Still a legacy from the Great Recession
Low wages are a vestige of the crisis. Almost eight years after the height of the crisis, laid-off workers continue to re-enter the labor force, which affects average wage growth. This so-called decomposition effect occurs when new employees are hired for less than the average wage rate. When a worker finds a new job after a long unemployment spell, his or her wages tend to be well below that of peers who remained employed. As a result, these new hires bring down the average hourly wage rate—that is, the rate across all workers. In a recently published study, I find that this re-entry effect is substantially larger in the post-Great Recession period than before, as returnees to the labor market have to accept large wage cuts.

Low productivity an increasingly important factor
The next question is whether wages among steadily employed workers are growing at a healthy clip.
The results are not so surprising: wage growth for a broad segment of workers is also lower than a decade ago. For instance, wages of so-called job stayers—the vast majority of U.S. workers who remain at the same job—have risen 3.5 percent this year, a full percentage point lower than before the Great Recession. Similarly, earnings in the middle of the wage distribution—the 50th percentile—are also seeing less gains than in the past: they have risen by 3.2 this year compared to 4.1 percent during 2000–07. The same is true for workers in services and other sectors. And while it is often said that slow wage growth is due to a rising share of low-paying jobs, the data do not support it: the number of low-wage jobs has grown but not nearly fast enough to make a substantial dent in average wage growth. A likely reason for slow wage growth is declining productivity of workers. The more productive workers are, the more they earn.
Less wage growth from less worker mobility
New research shows that labor mobility—the grease that has oiled the U.S. productivity machinery—has slowed. For more than two decades, workers have transitioned less and less frequently between firms or across sectors. This decline in labor market fluidity, a term publicized by a 2014 study, has weakened a traditional source of wage growth: the climb up the wage ladder by changing jobs.

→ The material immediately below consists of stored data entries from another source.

(** * Amstrad PC1640 NVR utility (nvr.c): register access and decoding layer

    A shallow embedding of the C functions of [nvr.c] that talk to the
    MC146818 RTC/CMOS chip and to the Amstrad status latch, over a simulated
    device, together with the properties of the checksum engine, the BCD
    codec, the time decoder, the setters, snapshot import, factory reset and
    range fill.

    Conventions.
    - C integers are [Z]; a value of type [unsigned char] is reduced with
      [u8], one of type [unsigned short] with [u16].  A function whose C
      parameter has type [unsigned char] reduces its argument on entry, as
      the call does in C.
    - The hardware is an explicit state [hw] threaded through a small state
      monad [M].  The device behind ports 0x70/0x71 is a plain 64-cell RAM:
      the clock does not tick, reading Register C clears nothing, and cells
      0x0C/0x0D accept writes, so that what the program itself writes, or
      refrains from writing, is observable.  The device also keeps a [trace]
      of the cell accesses made through the data port.
    - The text arguments of the setters are parsed in the C source by libc
      ([sscanf], [atoi], [strtol]); the embedded setters take the values of
      the parsed local variables as arguments.  Drive letters and field
      names, which the source inspects itself, stay strings.
    - [printf]/[fprintf] output is not modelled; [show_time] returns the
      values it would print. *)

From Stdlib Require Import ZArith Lia String Ascii Bool.
From stdpp Require Import base list.

Local Open Scope Z_scope.

(** ** Machine integers *)

Definition u8 (x : Z) : Z := x mod 256.
Definition u16 (x : Z) : Z := x mod 65536.

Definition is_byte (x : Z) : Prop := 0 <= x < 256.

(** ** The simulated hardware *)

(** One access to a CMOS cell through the data port 0x71. *)
Inductive access : Type :=
  | Rd (cell : Z)
  | Wr (cell val : Z).
(** What the two drops at the head of the cleaner leave: rows of the
    table, in their order, under the labels of the table. *)
Lemma front_shape (t ta tb : DataFrame) :
  rectangular t ->
  (if has_column "ip" t then
     ips ← series "ip" (IndexingError "Unalignable boolean Series provided as indexer") t;
     mret (keep_valid ips t)
   else mret t) = Return ta ->
  drop_duplicates_ip ta = Return tb ->
  tb.(index) <> [] ->
  sublist tb.(index) t.(index) /\ labels tb = labels t.
Proof.
  intros Hrect Ha Hb Hrows.
  assert (Hta : sublist ta.(index) t.(index)
                /\ (ta.(index) <> [] -> labels ta = labels t)).
  { destruct (has_column "ip" t).
    - destruct (series "ip" _ t) as [ips|] eqn:Hs; [|discriminate Ha].
      rewrite bind_Return in Ha. injection Ha as <-.
      destruct (keep_valid_cases ips t) as [->|[Hz ->]].
      + split; [apply mask_sublist|intros _; apply labels_filter_rows].
      + cbn [index]. split; [reflexivity|]. intros Hne. exfalso.
        apply series_elem in Hs as [Hin _].
        unfold rectangular in Hrect. rewrite Forall_forall in Hrect.
        specialize (Hrect _ Hin). cbn [snd] in Hrect. rewrite Hz in Hrect.
        symmetry in Hrect. apply length_zero_iff_nil in Hrect. contradiction.
    - injection Ha as <-. split; [reflexivity|intros _; reflexivity]. }
  destruct Hta as [Hsub Hlab]. unfold drop_duplicates_ip in Hb.
  destruct (data_processor.empty ta).
  - injection Hb as <-. split; [exact Hsub|apply Hlab, Hrows].
  - destruct (series "ip" _ ta) as [ips|]; [|discriminate Hb].
    rewrite bind_Return in Hb. injection Hb as <-.
    cbn [filter_rows index] in *. split.
    + etrans; [apply mask_sublist|exact Hsub].
    + rewrite labels_filter_rows. apply Hlab. intros E. rewrite E in Hrows.
      destruct (first_mask _ _); contradiction.
Qed.

(** X26: The shape of a cleaned table. When [clean_dataframe] returns a
    table with rows, these rows are rows of the input, in the order of the
    input (no row is added or moved), and the columns are those of the input
    in the same order, each under the canonical spelling of its label. *)
Theorem clean_dataframe_shape (parse_number : string -> option num)
    (t t1 : DataFrame) :
  rectangular t ->
  clean_dataframe parse_number t = Return t1 ->
  t1.(index) <> [] ->
  sublist t1.(index) t.(index)
  /\ labels t1 = map canon (labels t).
Proof.
  intros Hrect H Hrows. rewrite clean_dataframe_split in H.
  match type of H with
  | (?step ≫= _) = _ => destruct step as [ta|] eqn:Ha; [|discriminate H]
  end.
  rewrite bind_Return in H.
  destruct (drop_duplicates_ip ta) as [tb|] eqn:Hb; [|discriminate H].
  rewrite bind_Return in H.
  apply finish_table_image in H as [-> _]. cbn [index] in *.
  destruct (front_shape t ta tb Hrect Ha Hb Hrows) as [Hsub Hlab].
  split; [exact Hsub|].
  unfold labels in *. cbn [columns]. rewrite <- Hlab, !map_map.
  apply map_ext. intros c. apply finish_label.
Qed.

(** The shape of the cleaned sample. *)
Lemma clean_dataframe_shape_witness :
  sublist cleaned_sample.(index) raw_sample.(index)
  /\ labels cleaned_sample = map canon (labels raw_sample).
Proof.
  apply (clean_dataframe_shape digits_only raw_sample cleaned_sample).
  - unfold rectangular. cbn [raw_sample columns index]. repeat constructor.
  - vm_compute. reflexivity.
  - discriminate.
Defined.

(** X27: Validation, then cleaning, as the upload page runs them. On a table
    that [validate_dataframe] accepts (with ['ip'] the one required column),
    the invalid-address filter of the cleaner drops nothing: when
    [clean_dataframe] returns, the rows it kept are exactly the first
    occurrences of each address, in the order of the input, and the first
    row of the table is always among them. *)
Theorem clean_after_validate (parse_number : string -> option num)
    (self : DataProcessor) (t t1 : DataFrame) :
  self.(required_columns) = ["ip"] ->
  NoDup (labels t) -> rectangular t ->
  validate_dataframe self t = Return (true, []) ->
  clean_dataframe parse_number t = Return t1 ->
  exists ips,
    ("ip", ips) ∈ t.(columns)
    /\ t1.(index) = mask (first_mask [] (map dup_key (as_objects ips))) t.(index)
    /\ hd_error t1.(index) = hd_error t.(index)
    /\ t1.(index) <> [].
Proof.
  destruct self as [max req]. cbn [required_columns]. intros -> Hnd Hrect Hv H.
  apply (proj2 (validate_dataframe_cases max t Hnd Hrect)) in Hv
    as (ips & Hin & Hrows & Hvalid).
  pose proof (series_NoDup "ip" (IndexingError "Unalignable boolean Series provided as indexer")
                t ips Hnd Hin) as Hs.
  pose proof (series_NoDup "ip" (IndexingError "ip") t ips Hnd Hin) as Hs'.
  assert (Hsize : size ips = length t.(index)).
  { unfold rectangular in Hrect. rewrite Forall_forall in Hrect. exact (Hrect _ Hin). }
  assert (Hip : has_column "ip" t = true) by (apply has_column_elem; eauto).
  assert (Hkeep : keep_valid ips t = t).
  { destruct (keep_valid_cases ips t) as [->|[Hz _]].
    - apply filter_rows_all; [exact Hrect| |apply all_true_map, Hvalid].
      rewrite length_map, size_as_objects, Hsize. lia.
    - exfalso. rewrite Hz in Hsize. symmetry in Hsize.
      apply length_zero_iff_nil in Hsize. contradiction. }
  assert (Hempty : data_processor.empty t = false).
  { unfold data_processor.empty. destruct (index t); [contradiction|].
    destruct (columns t); [inversion Hin|reflexivity]. }
  rewrite clean_dataframe_split, Hip, Hs, bind_Return, bind_mret, Hkeep in H.
  unfold drop_duplicates_ip in H. rewrite Hempty, Hs', bind_Return in H.
  rewrite ?bind_mret, ?bind_Return in H.
  apply finish_table_image in H as [-> _]. cbn [index filter_rows].
  exists ips. split; [exact Hin|]. split; [reflexivity|].
  pose proof (size_as_objects ips) as Hlen. rewrite Hsize in Hlen.
  destruct (index t) as [|x idx]; [contradiction|].
  destruct (as_objects ips) as [|o os]; [discriminate Hlen|].
  cbn [map first_mask existsb mask hd_error]. split; [reflexivity|discriminate].
Qed.
Lemma makeRequest_throws (c : LLMClient.t) (endpoint : string)
    (method : http_method) (data' : option payload) (timeout : Z) (w : world)
    (e : js_error) :
  fst (LLMClient.makeRequest c endpoint method data' timeout w) = Throw e ->
  match e with
  | AxiosError (Some r) => 500 <= status r
  | AxiosError None => True
  | Error _ => True
  | Undefined => False
  end.
Proof.
  rewrite makeRequest_result. intros H.
  destruct (loop_result_throws _ _ _ H) as [[Hnil _]|Hok]; [|exact Hok].
  rewrite served_S in Hnil. discriminate.
Qed.

End AnalyzeErrors.

(** X2. [analyzeCode] fails only with an [Error] that has a message, and
    the message is never the hint about authentication: the branch of
    [handleError] for the statuses 401 and 403 is not reached through
    [makeRequest], which hands it no response below 500. *)
Theorem analyzeCode_failure_is_error_never_auth_hint :
  forall (c : LLMClient.t) (code fileName : string) (w : world),
    match fst (LLMClient.analyzeCode c code fileName w) with
    | Return result => success result = true
    | Throw e =>
        exists m,
          e = Error m /\
          m <> "Authentication error. Please check backend API keys in .env file."
    end.
Proof.
  intros c code fileName w.
  pose proof (makeRequest_throws c "/analyze" POST
                (Some (AnalyzePayload code fileName)) (LLMClient.timeout c) w)
    as Hthrows.
  unfold LLMClient.analyzeCode, try_catch, bind.
  destruct (LLMClient.makeRequest c "/analyze" POST
              (Some (AnalyzePayload code fileName)) (LLMClient.timeout c) w)
    as [[response|e] w1]; cbn [fst] in Hthrows.
  - destruct response as [b|]; cbn.
    + destruct (j_success b); cbn; [reflexivity|].
      eexists. split; [reflexivity|]. discriminate.
    + eexists. split; [reflexivity|]. discriminate.
  - specialize (Hthrows e eq_refl). cbn [throw fst].
    destruct e as [[r|]|m|]; cbn [LLMClient.handleError].
    + destruct (Z.eqb_spec (status r) 401) as [?|_]; [lia|].
      destruct (Z.eqb_spec (status r) 403) as [?|_]; [lia|].
      cbn [orb].
      destruct (status r =? 500); [eexists; split; [reflexivity|discriminate]|].
      destruct (status r =? 503); [eexists; split; [reflexivity|discriminate]|].
      destruct (data r) as [b|];
        [destruct (Js.truthy_string (j_error b))|];
        (eexists; split; [reflexivity|]); cbn; discriminate.
    + eexists. split; [reflexivity|]. cbn. discriminate.
    + eexists. split; [reflexivity|]. cbn. discriminate.
    + contradiction.
Qed.

(** ** [fixCode]: the warning *)

Lemma makeRequest_extends_trace (c : LLMClient.t) (endpoint : string)
    (method : http_method) (data' : option payload) (timeout : Z) (w : world) :
  let w1 := snd (LLMClient.makeRequest c endpoint method data' timeout w) in
  trace w1 = trace w ++ Observe.new_events w w1 /\ server w1 = server w.
Proof.
  cbv zeta.
  destruct (makeRequest_world c endpoint method data' timeout w) as [_ Hw].
  cbv zeta in Hw. rewrite Hw. cbn [trace server]. split; [|reflexivity].
  f_equal. symmetry. now apply new_events_app.
Qed.

Lemma fixCode_unfolded (c : LLMClient.t) (code error : string)
    (issues : list Issue) (filename : string) (w : world) :
  let request := LLMClient.makeRequest c "/fix" POST
                   (Some (FixPayload code error issues filename))
                   (LLMClient.timeout c) w in
  LLMClient.fixCode c code error issues filename w
  = match Observe.usable_fix (fst request) with
    | Some fixed => (Return fixed, snd request)
    | None =>
        (Return code,
         mkWorld (server (snd request)) (sent (snd request))
           (trace (snd request) ++
            [WarningMessage "Code fixing failed. Returning original code."]))
    end.
Proof.
  cbv zeta. unfold LLMClient.fixCode, try_catch, bind.
  destruct (LLMClient.makeRequest c "/fix" POST _ (LLMClient.timeout c) w)
    as [[[b|]|e] w1]; cbn; try reflexivity.
  destruct (j_success b) eqn:Hs; cbn; [|reflexivity].
  destruct (j_fixed_code b) as [v|] eqn:Hv; cbn; [|reflexivity].
  destruct (String.eqb v ""); reflexivity.
Qed.

(** X3. [fixCode] shows its warning exactly when it falls back to the
    original code: beyond the events of the request, its trace gains the
    warning when the request gave no usable fix, and nothing when it gave
    one. *)
Theorem fixCode_warns_exactly_on_fallback :
  forall (c : LLMClient.t) (code error : string) (issues : list Issue)
         (filename : string) (w : world),
    let request := LLMClient.makeRequest c "/fix" POST
                     (Some (FixPayload code error issues filename))
                     (LLMClient.timeout c) w in
    let result := LLMClient.fixCode c code error issues filename w in
    Observe.new_events w (snd result)
    = Observe.new_events w (snd request) ++
      match Observe.usable_fix (fst request) with
      | Some _ => []
      | None => [WarningMessage "Code fixing failed. Returning original code."]
      end /\
    fst result
    = Return match Observe.usable_fix (fst request) with
             | Some fixed => fixed
             | None => code
             end.
Proof.
  intros c code error issues filename w request result.
  subst result. rewrite fixCode_unfolded. fold request.
  destruct (makeRequest_extends_trace c "/fix" POST
              (Some (FixPayload code error issues filename))
              (LLMClient.timeout c) w) as [Htrace _].
  cbv zeta in Htrace. fold request in Htrace.
  destruct (Observe.usable_fix (fst request)) as [fixed|]; cbn [fst snd].
  - now rewrite app_nil_r.
  - split; [|reflexivity]. apply new_events_app. cbn [trace].
    rewrite Htrace at 1. now rewrite <- app_assoc.
Qed.

(** ** The fix command, step by step *)

Section FixCommand.

Import Observe.
Import Chat.

Lemma postMessage_unfolded (p : ChatbotViewProvider.t) (m : webview_message)
    (w : world) :
  ChatbotViewProvider.postMessage p m w
  = (Return tt, extended w (postedBy p m)).
Proof.
  unfold ChatbotViewProvider.postMessage, postedBy, extended.
  destruct (ChatbotViewProvider.view p); [reflexivity|].
  unfold ret. destruct w; cbn. now rewrite app_nil_r.
Qed.

Lemma extended_extended (w : world) (evs1 evs2 : list event) :
  extended (extended w evs1) evs2 = extended w (evs1 ++ evs2).
Proof. unfold extended. cbn. now rewrite app_assoc. Qed.

(** The re-analysis, by the outcome of [analyzeCode]. *)
Lemma reanalyze_unfolded (c : LLMClient.t) (p : ChatbotViewProvider.t)
    (fixedCode : string) (w : world) :
  let analysis := LLMClient.analyzeCode c fixedCode
                    (ChatbotViewProvider.currentFileName p) w in
  ChatbotViewProvider.reanalyze c p fixedCode w
  = match fst analysis with
    | Return newResult =>
        let p1 := ChatbotViewProvider.mk (ChatbotViewProvider.view p)
                    (Some newResult) (ChatbotViewProvider.currentCode p)
                    (ChatbotViewProvider.currentFileName p) in
        (Return p1,
         extended (snd analysis)
           (postedBy p
              (ChatbotViewProvider.reanalysisCompleteMessage newResult
                 (ChatbotViewProvider.currentFileName p)) ++
            [InformationMessage
               ("Score updated: " ^^ Js.num_to_string (score newResult) ^^
                "/100 (" ^^ grade newResult ^^ ")")]))
    | Throw _ => (Return p, snd analysis)
    end.
Proof.
  cbv zeta. unfold ChatbotViewProvider.reanalyze, try_catch.
  unfold bind at 1.
  destruct (LLMClient.analyzeCode c fixedCode
              (ChatbotViewProvider.currentFileName p) w) as [[newResult|e] w1];
    cbn [fst snd]; [|reflexivity].
  unfold bind at 1. rewrite postMessage_unfolded.
  unfold bind, emit, ret. cbn [ChatbotViewProvider.currentFileName].
  rewrite <- extended_extended. reflexivity.
Qed.

Lemma reanalyze_returns (c : LLMClient.t) (p : ChatbotViewProvider.t)
    (fixedCode : string) (w : world) :
  exists p' w', ChatbotViewProvider.reanalyze c p fixedCode w = (Return p', w').
Proof.
  rewrite reanalyze_unfolded. cbv zeta.
  destruct (fst (LLMClient.analyzeCode c fixedCode _ w));
    eexists; eexists; reflexivity.
Qed.
(* ===================================================================== *)
(* linreg in float64                                                     *)
(* ===================================================================== *)

(* X = the basis vector [5, 4, 2, 2] twice, flux = err = [1, 1, 1, 1].
   The two columns are identical and X.T @ inv_N @ X is the singular
   matrix [[49, 49], [49, 49]].  Its factorisation scales by the rounded
   reciprocal of 49: the multiplier is 49 * fl(1/49) = 1 - 2^-53, the
   second pivot 49 - fl((1 - 2^-53) * 49) = 2^-47 and not 0, so that
   np.linalg.inv raises nothing and linreg returns coefficients and a
   covariance. *)
Lemma identical_columns_return_f64 :
  [/\ [seq nth 0%binQ r 0 | r <- rows_5422] =
        [seq nth 0%binQ r 1 | r <- rows_5422],
      F64.bind (F64.matmul (F64.T X_5422) (F64.Arr2 4 (F64.identity 4)))
        (fun c => F64.matmul c X_5422) =
        F64.Done (F64.Arr2 2 [:: [:: 49; 49]; [:: 49; 49]]%binQ),
      F64.bind (F64.div 1%binQ 49%binQ) (F64.mul 49%binQ) =
        F64.Done (1 - F64.pow2 (-53)%binZ)%binQ,
      F64.bind (F64.lu 2 [:: [:: 49; 49]; [:: 49; 49]]%binQ)
        (fun U => F64.Done [seq r.1 | r <- U]) =
        F64.Done [:: [:: 49; 49]; [:: 0; F64.pow2 (-47)%binZ]]%binQ &
      exists betas cov, F64.linreg X_5422 ones4 ones4 = F64.Done (betas, cov)].
Proof.
split; [by [] | by vm_compute | by vm_compute | by vm_compute |].
by eexists; eexists; vm_compute.
Qed.

(* On the sample inputs of the exact model the float64 run does the
   same: X = [[1]], y = [1], err = [-1] returns [1] and [[1]]; err = [0]
   makes the first inversion raise; the basis vector [1, 1] twice gives the
   matrix [[2, 2], [2, 2]], whose second pivot is exactly 0, and raises,
   also when flux is one entry short. *)
Lemma f64_sample_runs :
  [/\ F64.linreg (F64.Arr2 1 [:: [:: 1]]%binQ) (F64.Arr1 [:: 1]%binQ)
        (F64.Arr1 [:: -1]%binQ) =
        F64.Done (F64.Arr1 [:: 1]%binQ, F64.Arr2 1 [:: [:: 1]]%binQ),
      F64.linreg (F64.Arr2 1 [:: [:: 1]]%binQ) (F64.Arr1 [:: 1]%binQ)
        (F64.Arr1 [:: 0]%binQ) = F64.Fail LinAlgError,
      F64.linreg X_11 ones2 ones2 = F64.Fail LinAlgError &
      F64.linreg X_11 (F64.Arr1 [:: 1]%binQ) ones2 = F64.Fail LinAlgError].
Proof. by split; vm_compute. Qed.
(** ** Subjects that cannot be looked up *)

(** X8. An identity object whose [sub] is missing or is not a string makes
    the render throw a [TypeError], for every query result and without any
    console output. *)
Theorem identity_without_subject_throws (getFriendlyPlanId : value -> value)
    (o : object) (q : query) :
  (forall s, get_prop o "sub" <> VStr s) ->
  usePrepareUser getFriendlyPlanId (VObj o) q = ([], Throw TypeError).
Proof.
  intros Hsub. apply prepare_unknown.
  destruct (get_prop o "sub") as [| | | |s| |] eqn:E; try done.
  by destruct (Hsub s).
Qed.

Lemma identity_without_subject_throws_witness :
  usePrepareUser sample_plans (VObj [("email", VStr "a@b.com")]) (query_of "idle" VUndef)
  = ([], Throw TypeError).
Proof.
  apply (identity_without_subject_throws sample_plans [("email", VStr "a@b.com")]
           (query_of "idle" VUndef)).
  intros s. discriminate.
Defined.

(** ** Signing in *)

Ltac run_async :=
  unfold and_then, vendor, record_call, eval, resolve, reject, setUser,
    set_firebase_user, set_users;
  cbn.

Lemma vendor_then {A B} (ev : event) (answer : outcome A) (k : A -> Async B) (w : World) :
  and_then (vendor ev answer) k w
  = match answer with
    | Resolved a => k a (record_call ev w).2
    | Rejected e => (Rejected e, (record_call ev w).2)
    | Pending => (Pending, (record_call ev w).2)
    end.
Proof. unfold vendor, and_then, record_call. cbn. by destruct answer. Qed.

Lemma calls_since_record_call (ev : event) (w : World) :
  calls_since w (record_call ev w).2 = [ev].
Proof. by apply calls_since_app. Qed.

(** The two ways in which [handleAuth] can go: either every step before
    the write of the state cell has resolved and the write is made, or a
    step has failed, the state cell is not written and the call does not
    resolve. *)
Lemma handleAuth_steps (svc : Services) (user : value) (w : World) :
  (exists token credential sub email,
     apiRequest svc "auth-firebase-token" = Resolved token
     /\ signInWithCustomToken svc token = Resolved credential
     /\ get_member user "sub" = Ok sub
     /\ get_member user "email" = Ok email
     /\ calls (handleAuth svc user w).2
        = (calls w ++
           [ ApiRequest "auth-firebase-token"; FirebaseSignInWithCustomToken token;
             FirebaseOnAuthStateChanged; DbCreateUser sub [("email", email)];
             SetUser user ])%list
     /\ user_state (handleAuth svc user w).2 = user
     /\ (handleAuth svc user w).1 = Resolved user)
  \/ (user_state (handleAuth svc user w).2 = user_state w
      /\ (exists evs, calls (handleAuth svc user w).2 = (calls w ++ evs)%list
                      /\ Forall (fun ev => forall u, ev <> SetUser u) evs)
      /\ forall v, (handleAuth svc user w).1 <> Resolved v).
Proof.
  unfold handleAuth, setFirebaseToken, waitForFirebase, createUser. run_async.
  destruct (apiRequest svc _) as [token| |] eqn:Ht; cbn;
    try (right; split; [done |]; split; [| done];
         eexists; split; [reflexivity |]; by repeat constructor).
  destruct (signInWithCustomToken svc _) as [credential| |] eqn:Hc; cbn;
    try (right; split; [done |]; split; [| done];
         eexists; split; [by rewrite <- ?app_assoc |]; by repeat constructor).
  destruct (get_member user "sub") as [sub|] eqn:Hsub; cbn;
    try (right; split; [done |]; split; [| done];
         eexists; split; [by rewrite <- ?app_assoc |]; by repeat constructor).
  destruct (get_member user "email") as [email|] eqn:Hemail; cbn;
    try (right; split; [done |]; split; [| done];
         eexists; split; [by rewrite <- ?app_assoc |]; by repeat constructor).
  destruct (db_fault svc _); cbn;
    try (right; split; [done |]; split; [| done];
         eexists; split; [by rewrite <- ?app_assoc |]; by repeat constructor).
  destruct sub as [| | | |id| |]; cbn;
    try (right; split; [done |]; split; [| done];
         eexists; split; [by rewrite <- ?app_assoc |]; by repeat constructor).
  left. exists token, credential, (VStr id), email.
  destruct (users w !! id); cbn; repeat split; by rewrite <- ?app_assoc.
Qed.


(** X10. Signing up and signing in with a password. When the call resolves,
    the identity provider has answered with the identity that the call
    resolves with, and the state cell holds that identity. When the identity
    provider does not resolve, its answer is the outcome of the call, the
    only call made is that sign-in or sign-up (no token request, no Firebase
    sign-in, no store write) and the state cell is as it was. *)
Theorem password_sign_in_outcome (svc : Services) (email password : value) (w : World) :
  let options := [("username", email); ("password", password)] in
  let options' := [("email", email); ("password", password)] in
  (forall v, (signin svc email password w).1 = Resolved v ->
     login svc options = Resolved v /\ user_state (signin svc email password w).2 = v)
  /\ (forall v, (signup svc email password w).1 = Resolved v ->
        signupAndAuthorize svc options' = Resolved v
        /\ user_state (signup svc email password w).2 = v)
  /\ ((forall v, login svc options <> Resolved v) ->
      (signin svc email password w).1 = login svc options
      /\ calls_since w (signin svc email password w).2 = [Auth0Login options]
      /\ user_state (signin svc email password w).2 = user_state w)
  /\ ((forall v, signupAndAuthorize svc options' <> Resolved v) ->
      (signup svc email password w).1 = signupAndAuthorize svc options'
      /\ calls_since w (signup svc email password w).2 = [Auth0SignupAndAuthorize options']
      /\ user_state (signup svc email password w).2 = user_state w).
Proof.
  cbn zeta. unfold signin, signup. rewrite !vendor_then.
  assert (forall (u : value) (w1 : World) v,
            (handleAuth svc u w1).1 = Resolved v ->
            u = v /\ user_state (handleAuth svc u w1).2 = v) as Hres.
  { intros u w1 v Hv.
    destruct (handleAuth_steps svc u w1)
      as [(_ & _ & _ & _ & _ & _ & _ & _ & _ & Hstate & Hr) | (_ & _ & Hnot)];
      [| by destruct (Hnot v)].
    rewrite Hr in Hv. by simplify_eq. }
  split; [| split; [| split]].
  - intros v Hv. destruct (login svc _) as [u| |]; [| done | done].
    destruct (Hres _ _ _ Hv) as [-> ?]. done.
  - intros v Hv. destruct (signupAndAuthorize svc _) as [u| |]; [| done | done].
    destruct (Hres _ _ _ Hv) as [-> ?]. done.
  - intros Hno. destruct (login svc _) as [u| |]; [by destruct (Hno u) | |];
      (split; [done |]; split; [apply calls_since_record_call | done]).
  - intros Hno. destruct (signupAndAuthorize svc _) as [u| |]; [by destruct (Hno u) | |];
      (split; [done |]; split; [apply calls_since_record_call | done]).
Qed.

Lemma password_sign_in_outcome_witness :
  (signin login_failing_services (VStr "a@b.com") (VStr "hunter2") (initial_world None ∅)).1
  = Rejected (ServiceError (VStr "wrong password"))
  /\ calls_since (initial_world None ∅)
       (signin login_failing_services (VStr "a@b.com") (VStr "hunter2")
          (initial_world None ∅)).2
     = [Auth0Login [("username", VStr "a@b.com"); ("password", VStr "hunter2")]].
Proof.
  destruct (password_sign_in_outcome login_failing_services (VStr "a@b.com")
              (VStr "hunter2") (initial_world None ∅)) as (_ & _ & Hin & _).
  destruct (Hin ltac:(intros v; discriminate)) as (Hout & Hcalls & _).
  split; [exact Hout | exact Hcalls].
Defined.

(** X11. The Firebase session is replaced only when both the token
    exchange and the Firebase sign-in resolve, and then by the credential
    obtained with exactly the token that the endpoint returned. When the
    exchange does not resolve, Firebase is not called at all. The state cell
    is never touched. *)
Theorem setFirebaseToken_outcome (svc : Services) (w : World) :
  match (setFirebaseToken svc w).1 with
  | Resolved credential =>
      exists token,
        apiRequest svc "auth-firebase-token" = Resolved token
        /\ signInWithCustomToken svc token = Resolved credential
        /\ firebase_user (setFirebaseToken svc w).2 = Some credential
        /\ calls_since w (setFirebaseToken svc w).2
           = [ApiRequest "auth-firebase-token"; FirebaseSignInWithCustomToken token]
  | _ => firebase_user (setFirebaseToken svc w).2 = firebase_user w
  end
  /\ ((forall token, apiRequest svc "auth-firebase-token" <> Resolved token) ->
      calls_since w (setFirebaseToken svc w).2 = [ApiRequest "auth-firebase-token"])
  /\ user_state (setFirebaseToken svc w).2 = user_state w.
Proof.
  unfold setFirebaseToken. rewrite vendor_then.
  destruct (apiRequest svc _) as [token|e|] eqn:Ht.
  - rewrite vendor_then.
    destruct (signInWithCustomToken svc token) as [c|e|] eqn:Hc; cbn.
    + split; [| split; [intros Hno; by destruct (Hno token) | done]].
      exists token. repeat split; try done.
      apply calls_since_app. cbn. by rewrite <- app_assoc.
    + split; [done |]. split; [intros Hno; by destruct (Hno token) | done].
    + split; [done |]. split; [intros Hno; by destruct (Hno token) | done].
  - cbn. split; [done |]. split; [intros _; by apply calls_since_app | done].
  - cbn. split; [done |]. split; [intros _; by apply calls_since_app | done].
Qed.

Lemma handleAuth_calls_extend (svc : Services) (user : value) (w : World) :
  exists later, calls (handleAuth svc user w).2 = (calls w ++ later)%list.
Proof.
  unfold handleAuth, setFirebaseToken, waitForFirebase, createUser. run_async.
  destruct (apiRequest svc _); cbn; try by eexists.
  destruct (signInWithCustomToken svc _); cbn; try (rewrite <- ?app_assoc; by eexists).
  destruct (get_member user "sub") as [sub|]; cbn; try (rewrite <- ?app_assoc; by eexists).
  destruct (get_member user "email") as [email|]; cbn;
    try (rewrite <- ?app_assoc; by eexists).
  destruct (db_fault svc _); cbn; try (rewrite <- ?app_assoc; by eexists).
  destruct sub as [| | | |id| |]; cbn; try (rewrite <- ?app_assoc; by eexists).
  destruct (users w !! id); cbn; rewrite <- ?app_assoc; by eexists.
Qed.

Lemma base_user_providers (o : object) (nm : string) :
  get_prop (base_user o nm) "providers" = VArr [VStr nm].
Proof. apply get_set_prop_same. Qed.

In my study, I show that the decline in job changing was substantial—from 20 percent of job changes per year on average in the early 2000s to 12 percent in the last few years. And the decline was widespread: job move rates fell among young as well as older workers, the skilled and low-skilled, and women and men (see Chart 2). These results hold after accounting for lower job security post-2008 and changes in the age and skill composition of the U.S. labor market. In other words, labor reallocates less than in the past.

But are less frequent job changes a bad thing? Maybe, but unlikely. There is little evidence that job searching has become easier and job matching better. Rather, reallocation rates of workers to more productive firms appear to have slowed. Possible reasons are a rise in regulations that have raised the cost of job changing and hiring, technological change that makes skills less transferable, or a rise in social distrust.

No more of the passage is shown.